The coccygeus is a muscle located in the pelvic floor. It is a small triangular muscle situated posterior to the levator ani muscle group. It originates from the ischial spines and inserts onto the inferior end of the sacrum and coccyx (see figure 1).
The coccygeus muscle plays an important role in supporting the pelvic viscera and flexing the coccyx. It is innervated by the anterior rami of S4 and S5, and its blood supply is provided by the inferior vesical, inferior gluteal, and pudendal arteries.
The coccygeus muscle is an important factor in maintaining the stability of the pelvic floor. Its primary role is to support the organs in the pelvic cavity, and provide flexion of the coccyx. As such, it is an integral part of the functioning of the lower body and must be kept in optimal condition.
The coccygeus muscle is part of a complex network of muscles in the pelvic floor, which includes the levator ani, gluteus maximus, and other muscles. This interconnected group of muscles helps to support the organs in the pelvic cavity and prevents them from falling forward or backward. Additionally, these muscles help to provide stability for the pelvic girdle and can contribute to the overall posture of the body.
The coccygeus muscle is important for proper urinary and fecal continence, as it helps to hold the pelvic organs in place and prevent them from leaking.
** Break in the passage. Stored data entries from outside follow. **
Lemma urlparse_unbracketed lib url :
  Str.forallb unbracketed url = true ->
  exists parsed_url, Url.urlparse lib url = Ret parsed_url.
Proof.
  intros Hu. unfold Url.urlparse.
  destruct (urlsplit_unbracketed lib url Hu) as [[[[[sch nl] p] qr] f] ->].
  simpl. destruct (_ && _); [destruct (Url.splitparams p)|]; eauto.
Qed.

(** X9: on a URL made of ASCII characters other than the square brackets,
    [download_image] raises nothing, whatever the network and the file
    system do and whatever the library checks: it returns [(True, None)] or
    [(False, message)]. *)
Theorem download_image_returns_on_unbracketed_url
  (lib : UrlChecks) (url output_dir : string) (w : World) :
  Str.forallb unbracketed url = true ->
  returned (download_image lib url output_dir w) = Ret (true, None)
  \/ exists message,
       returned (download_image lib url output_dir w) = Ret (false, Some message).
Proof.
  intros Hu. destruct (urlparse_unbracketed lib url Hu) as [p Hp].
  destruct (returned (download_image lib url output_dir w))
    as [[success error]|e] eqn:Er.
  - apply download_image_returned_shape in Er as [[-> ->]|[-> [msg ->]]]; eauto.
  - apply download_image_raises_iff in Er. congruence.
Qed.

Lemma download_image_returns_on_unbracketed_url_witness :
  returned (download_image lib0 "http://example.com/a.png" "out"
              (world_raises "boom")) = Ret (true, None)
  \/ exists message,
       returned (download_image lib0 "http://example.com/a.png" "out"
                   (world_raises "boom")) = Ret (false, Some message).
Proof.
  apply (download_image_returns_on_unbracketed_url lib0
           "http://example.com/a.png" "out" (world_raises "boom")).
  vm_compute. reflexivity.
Defined.

(** ** The file and its name *)

Lemma path_name_not_dot (p : string) : path_name p <> ".".
Proof.
  unfold path_name.
  set (keep := fun x : string => negb (Str.is_empty x) && negb (String.eqb x ".")).
  set (l := List.filter keep (Str.split Url.slash p)).
  assert (Hl : forall x, x ∈ l -> keep x = true).
  { intros x Hx. apply list_elem_of_In, List.filter_In in Hx as [_ Hx]. exact Hx. }
  clearbody l. induction l as [|x l IH]; [discriminate|].
  destruct l as [|y l].
  - simpl. intros ->. specialize (Hl "." ltac:(left)). discriminate.
  - change (List.last (x :: y :: l) EmptyString) with (List.last (y :: l) EmptyString).
    apply IH. intros z Hz. apply Hl. right. exact Hz.
Qed.

Lemma append_nonempty (s1 s2 : string) : s2 <> EmptyString -> s1 ++ s2 <> EmptyString.
Proof. destruct s1; simpl; [auto|discriminate]. Qed.

Lemma filename_of_shape parsed_url :
  filename_of parsed_url <> EmptyString /\ filename_of parsed_url <> ".".
Proof.
  unfold filename_of.
  destruct (path_name (path parsed_url)) as [|a s] eqn:E; simpl.
  - split; [apply append_nonempty; discriminate|].
    destruct (netloc parsed_url) as [|b [|c n]]; simpl; discriminate.
  - split; [discriminate|]. rewrite <- E. apply path_name_not_dot.
Qed.

(** X10: a call of [download_image] writes a file exactly when it returns
    success. It then writes one file, with the payload of the response of
    status 200, as an entry of the storage directory: the name is not
    empty, is not [.] and has no [/]. A call that fails or raises writes
    nothing. *)
Theorem fetch_writes_one_file_exactly_on_success
  (lib : UrlChecks) (url output_dir : string) (w : World) :
  let f := download_image lib url output_dir w in
  (returned f = Ret (true, None) ->
   exists filename content,
     written f = [({| parent := output_dir; name := filename |}, content)]
     /\ requests_get w url = Responded 200 content
     /\ filename <> EmptyString /\ filename <> "."
     /\ Str.contains Url.slash filename = false)
  /\ (returned f <> Ret (true, None) -> written f = []).
Proof.
  intros f. subst f.
  pose proof (download_image_written lib url output_dir w) as Hw.
  destruct (returned (download_image lib url output_dir w))
    as [[[|] error]|e] eqn:Er.
  - destruct Hw as (p & content & Hp & Hg & Hw).
    split; [|intros Hne; exfalso; apply Hne;
              apply download_image_returned_shape in Er as [[_ ->]|[? _]];
              [reflexivity|discriminate]].
    intros _. exists (filename_of p), content.
    destruct (filename_of_shape p) as [H1 H2].
    repeat split; try assumption.
    eapply filename_no_slash; eauto.
  - split; [discriminate|auto].
  - split; [discriminate|auto].
Qed.

Lemma fetch_writes_one_file_exactly_on_success_witness :
  exists filename content,
    written (download_image lib0 "http://example.com/a.png" "out" (world_status 200))
      = [({| parent := "out"; name := filename |}, content)]
    /\ requests_get (world_status 200) "http://example.com/a.png"
       = Responded 200 content
    /\ filename <> EmptyString /\ filename <> "."
    /\ Str.contains Url.slash filename = false.
Proof.
  apply (proj1 (fetch_writes_one_file_exactly_on_success lib0
                  "http://example.com/a.png" "out" (world_status 200))).
  reflexivity.
Defined.

(** X11: when the exchange completes with a three-digit status other than
    200, the fetch fails with the message [HTTP] followed by the status,
    and the test of the loop finds it retryable exactly when the status is
    408, 429 or between 500 and 599. *)
Theorem failed_status_is_retried_by_its_code
  (lib : UrlChecks) (url output_dir : string) (w : World)
  (parsed_url : ParseResult) (c : Z) (content : string) :
  Url.urlparse lib url = Ret parsed_url ->
  requests_get w url = Responded c content ->
  (100 <= c <= 999)%Z ->
  c <> 200%Z ->
  returned (download_image lib url output_dir w)
    = Ret (false, Some ("HTTP " ++ Str.of_Z c))
  /\ retry_test (Some ("HTTP " ++ Str.of_Z c))
     = Ret (bool_decide ((500 <= c <= 599)%Z \/ c = 408%Z \/ c = 429%Z)).
Proof.
  intros Hp Hg Hc Hne. split.
  - rewrite (download_image_cases lib url output_dir w parsed_url Hp).
    cbv zeta. rewrite Hg.
    destruct (Z.eqb_spec c 200); [contradiction|reflexivity].
  - change ("HTTP " ++ Str.of_Z c) with (error_of (HttpStatus c)).
    rewrite (retry_test_http_status c Hc). f_equal.
    unfold retryable_status.
    destruct (Z.leb_spec 500 c), (Z.leb_spec c 599), (Z.eqb_spec c 408),
      (Z.eqb_spec c 429); simpl; symmetry;
      first [apply bool_decide_eq_true; lia | apply bool_decide_eq_false; lia].
Qed.

Lemma failed_status_is_retried_by_its_code_witness :
  returned (download_image lib0 "http://example.com/a.png" "out" (world_status 429))
    = Ret (false, Some ("HTTP " ++ Str.of_Z 429))
  /\ retry_test (Some ("HTTP " ++ Str.of_Z 429))
     = Ret (bool_decide ((500 <= 429 <= 599)%Z \/ 429%Z = 408%Z \/ 429%Z = 429%Z)).
Proof.
  apply (failed_status_is_retried_by_its_code lib0 "http://example.com/a.png" "out"
           (world_status 429)
           {| scheme := "http"; netloc := "example.com"; path := "/a.png";
              params := ""; query := ""; fragment := "" |} 429 "payload").
  - reflexivity.
  - reflexivity.
  - lia.
  - lia.
Defined.

(** ** The name under which a well-formed URL is saved *)

Lemma break_app_delim p x c y :
  p c = true ->
  Str.break p (x ++ String c y)
  = ((Str.break p x).1, (Str.break p x).2 ++ String c y).
Proof.
  intros Hc. induction x as [|a x IH]; simpl.
  - rewrite Hc. reflexivity.
  - destruct (p a); [reflexivity|].
    rewrite IH. destruct (Str.break p x) as [x1 x2]. reflexivity.
Qed.

Lemma split_nonempty c s : Str.split c s <> [].
Proof.
  destruct s as [|a s]; simpl; [discriminate|].
  destruct (Ascii.eqb a c); [discriminate|].
  destruct (Str.split c s); discriminate.
Qed.

Lemma split_app_sep c x y :
  Str.split c (x ++ String c y) = (Str.split c x ++ Str.split c y)%list.
Proof.
  induction x as [|a x IH]; simpl.
  - rewrite Ascii.eqb_refl. reflexivity.
  - destruct (Ascii.eqb a c); rewrite IH; [reflexivity|].
    pose proof (split_nonempty c x) as Hne.
    destruct (Str.split c x) as [|z l]; [congruence|reflexivity].
Qed.

Lemma split_without_sep c s : Str.contains c s = false -> Str.split c s = [s].
Proof.
  induction s as [|a s IH]; simpl; [reflexivity|].
  destruct (Ascii.eqb a c); [discriminate|].
  intros Hs. rewrite (IH Hs). reflexivity.
Qed.

Lemma last_filter_snoc {A} (f : A -> bool) (l : list A) (x d : A) :
  f x = true -> List.last (List.filter f (l ++ [x])%list) d = x.
Proof.
  intros Hx. rewrite List.filter_app. simpl. rewrite Hx.
  apply List.last_last.
Qed.

(** The last segment of a path is its name, unless it is empty or [.]. *)
Lemma path_name_last_segment (q segment : string) :
  Str.contains Url.slash segment = false ->
  segment <> EmptyString -> segment <> "." ->
  path_name (q ++ String Url.slash segment) = segment.
Proof.
  intros Hs Hne Hdot. unfold path_name.
  rewrite split_app_sep, (split_without_sep _ _ Hs).
  apply last_filter_snoc.
  destruct (String.eqb_spec segment ".") as [|_]; [congruence|].
  destruct segment; [congruence|reflexivity].
Qed.

Lemma plain_not_slash segment :
  Str.forallb plain segment = true -> Str.contains Url.slash segment = false.
Proof.
  apply forallb_not_contains. reflexivity.
Qed.

Lemma plain_or_slash_not c s :
  plain_or_slash c = false ->
  Str.forallb plain_or_slash s = true -> Str.contains c s = false.
Proof. apply forallb_not_contains. Qed.

Lemma plain_is_plain_or_slash s :
  Str.forallb plain s = true -> Str.forallb plain_or_slash s = true.
Proof.
  apply forallb_weaken. intros a Ha. unfold plain_or_slash. rewrite Ha. reflexivity.
Qed.

Lemma plain_or_slash_kept a :
  plain_or_slash a = true ->
  negb (Url.unsafe_byte a) = true /\ unbracketed a = true.
Proof.
  destruct a as [[] [] [] [] [] [] [] []]; vm_compute; intros H;
    try discriminate; auto.
Qed.

(** What [urlparse] makes of an [http] or [https] URL of plain characters
    that ends with a segment: the netloc runs to the first slash, the path
    is the rest and ends with the segment, and there are no parameters, no
    query and no fragment. *)
Lemma urlparse_plain lib sch body segment :
  sch = "http" \/ sch = "https" ->
  Str.forallb plain_or_slash body = true ->
  Str.forallb plain segment = true ->
  Url.urlparse lib (sch ++ "://" ++ body ++ String Url.slash segment)
  = Ret {| scheme := sch;
           netloc := (Str.break Url.is_netloc_delim body).1;
           path := (Str.break Url.is_netloc_delim body).2 ++ String Url.slash segment;
           params := EmptyString; query := EmptyString; fragment := EmptyString |}.
Proof.
  intros Hsch Hbody Hseg.
  set (r := body ++ String Url.slash segment).
  assert (Hr : Str.forallb plain_or_slash r = true).
  { unfold r. rewrite forallb_app, Hbody. simpl.
    rewrite (plain_is_plain_or_slash _ Hseg). reflexivity. }
  assert (Hkeep : Str.filter (fun a => negb (Url.unsafe_byte a)) r = r).
  { apply filter_id. eapply forallb_weaken; [|exact Hr].
    intros a Ha. apply plain_or_slash_kept, Ha. }
  assert (Hbreak : Str.break Url.is_netloc_delim r
                   = ((Str.break Url.is_netloc_delim body).1,
                      (Str.break Url.is_netloc_delim body).2
                        ++ String Url.slash segment))
    by (apply break_app_delim; reflexivity).
  destruct (forallb_break plain_or_slash Url.is_netloc_delim body Hbody)
    as [Hnl Hq].
  set (nl := (Str.break Url.is_netloc_delim body).1) in *.
  set (q := (Str.break Url.is_netloc_delim body).2) in *.
  assert (Hrest : Str.forallb plain_or_slash (q ++ String Url.slash segment) = true).
  { rewrite forallb_app, Hq. simpl.
    rewrite (plain_is_plain_or_slash _ Hseg). reflexivity. }
  assert (Hl : Str.contains Url.lbracket nl = false)
    by (eapply plain_or_slash_not; [|exact Hnl]; reflexivity).
  assert (Hrb : Str.contains Url.rbracket nl = false)
    by (eapply plain_or_slash_not; [|exact Hnl]; reflexivity).
  assert (Hascii : Str.forallb Str.is_ascii nl = true).
  { eapply forallb_weaken; [|exact Hnl]. intros a Ha.
    apply plain_or_slash_kept in Ha as [_ Ha]. unfold unbracketed in Ha.
    apply andb_true_iff in Ha as [Ha _]. apply andb_true_iff in Ha as [Ha _].
    exact Ha. }
  assert (Hh : Str.partition Url.hash (q ++ String Url.slash segment)
               = (q ++ String Url.slash segment, false, EmptyString))
    by (apply partition_absent; eapply plain_or_slash_not; [|exact Hrest];
        reflexivity).
  assert (Hqm : Str.partition Url.qmark (q ++ String Url.slash segment)
                = (q ++ String Url.slash segment, false, EmptyString))
    by (apply partition_absent; eapply plain_or_slash_not; [|exact Hrest];
        reflexivity).
  assert (Hsemi : Str.contains Url.semi (q ++ String Url.slash segment) = false)
    by (eapply plain_or_slash_not; [|exact Hrest]; reflexivity).
  assert (Hsplit : Url.urlsplit lib (sch ++ "://" ++ r)
                   = Ret (sch, nl, q ++ String Url.slash segment,
                          EmptyString, EmptyString)).
  { unfold Url.urlsplit.
    destruct Hsch as [-> | ->].
    - change (Str.dropwhile Url.c0_control_or_space ("http" ++ "://" ++ r))
        with ("http://" ++ r).
      change (Str.filter (fun a => negb (Url.unsafe_byte a)) ("http://" ++ r))
        with ("http://" ++ Str.filter (fun a => negb (Url.unsafe_byte a)) r).
      rewrite Hkeep.
      change (Url.split_scheme ("http://" ++ r)) with ("http", "//" ++ r).
      cbv iota beta.
      change (Str.startswith "//" ("//" ++ r)) with true. cbv iota.
      change (Url.splitnetloc ("//" ++ r)) with (Str.break Url.is_netloc_delim r).
      rewrite Hbreak. cbv iota beta. rewrite Hl, Hrb. simpl.
      rewrite Hh. cbv iota beta. rewrite Hqm. cbv iota beta.
      unfold Url.checknetloc. rewrite Hascii, orb_true_r. reflexivity.
    - change (Str.dropwhile Url.c0_control_or_space ("https" ++ "://" ++ r))
        with ("https://" ++ r).
      change (Str.filter (fun a => negb (Url.unsafe_byte a)) ("https://" ++ r))
        with ("https://" ++ Str.filter (fun a => negb (Url.unsafe_byte a)) r).
      rewrite Hkeep.
      change (Url.split_scheme ("https://" ++ r)) with ("https", "//" ++ r).
      cbv iota beta.
      change (Str.startswith "//" ("//" ++ r)) with true. cbv iota.
      change (Url.splitnetloc ("//" ++ r)) with (Str.break Url.is_netloc_delim r).
      rewrite Hbreak. cbv iota beta. rewrite Hl, Hrb. simpl.
      rewrite Hh. cbv iota beta. rewrite Hqm. cbv iota beta.
      unfold Url.checknetloc. rewrite Hascii, orb_true_r. reflexivity. }
  unfold Url.urlparse. fold r. rewrite Hsplit. simpl.
  rewrite Hsemi, andb_false_r. reflexivity.
Qed.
It also helps to stabilize the sacroiliac joint, which connects the sacrum to the iliac bones. This joint is important for physical activities such as walking, running, and jumping.
The coccygeus muscle is also important in childbirth, as it helps to support the uterus and prevent it from dropping out of the birth canal during delivery. The stretching that this muscle undergoes during labor is thought to contribute to urinary incontinence after childbirth.
The coccygeus muscle can be strengthened through physical therapy and exercises designed to target the pelvic floor. These exercises can help to improve bladder and bowel control, reduce pelvic pain, and improve overall pelvic health. It is important to consult with a healthcare professional prior to beginning any exercise program.
The coccygeus muscle is a vital part of the body's pelvic floor. Its role is to provide support for the organs in the pelvic cavity, and to help maintain pelvic stability and urinary and fecal continence. It can be strengthened through a variety of exercises and physical therapy exercises, and it is important to consult with a healthcare professional prior to beginning any exercise program.
Figure 1 – Superior (bird's eye) view of the pelvic floor. Note the prerectal fibres of the puborectalis.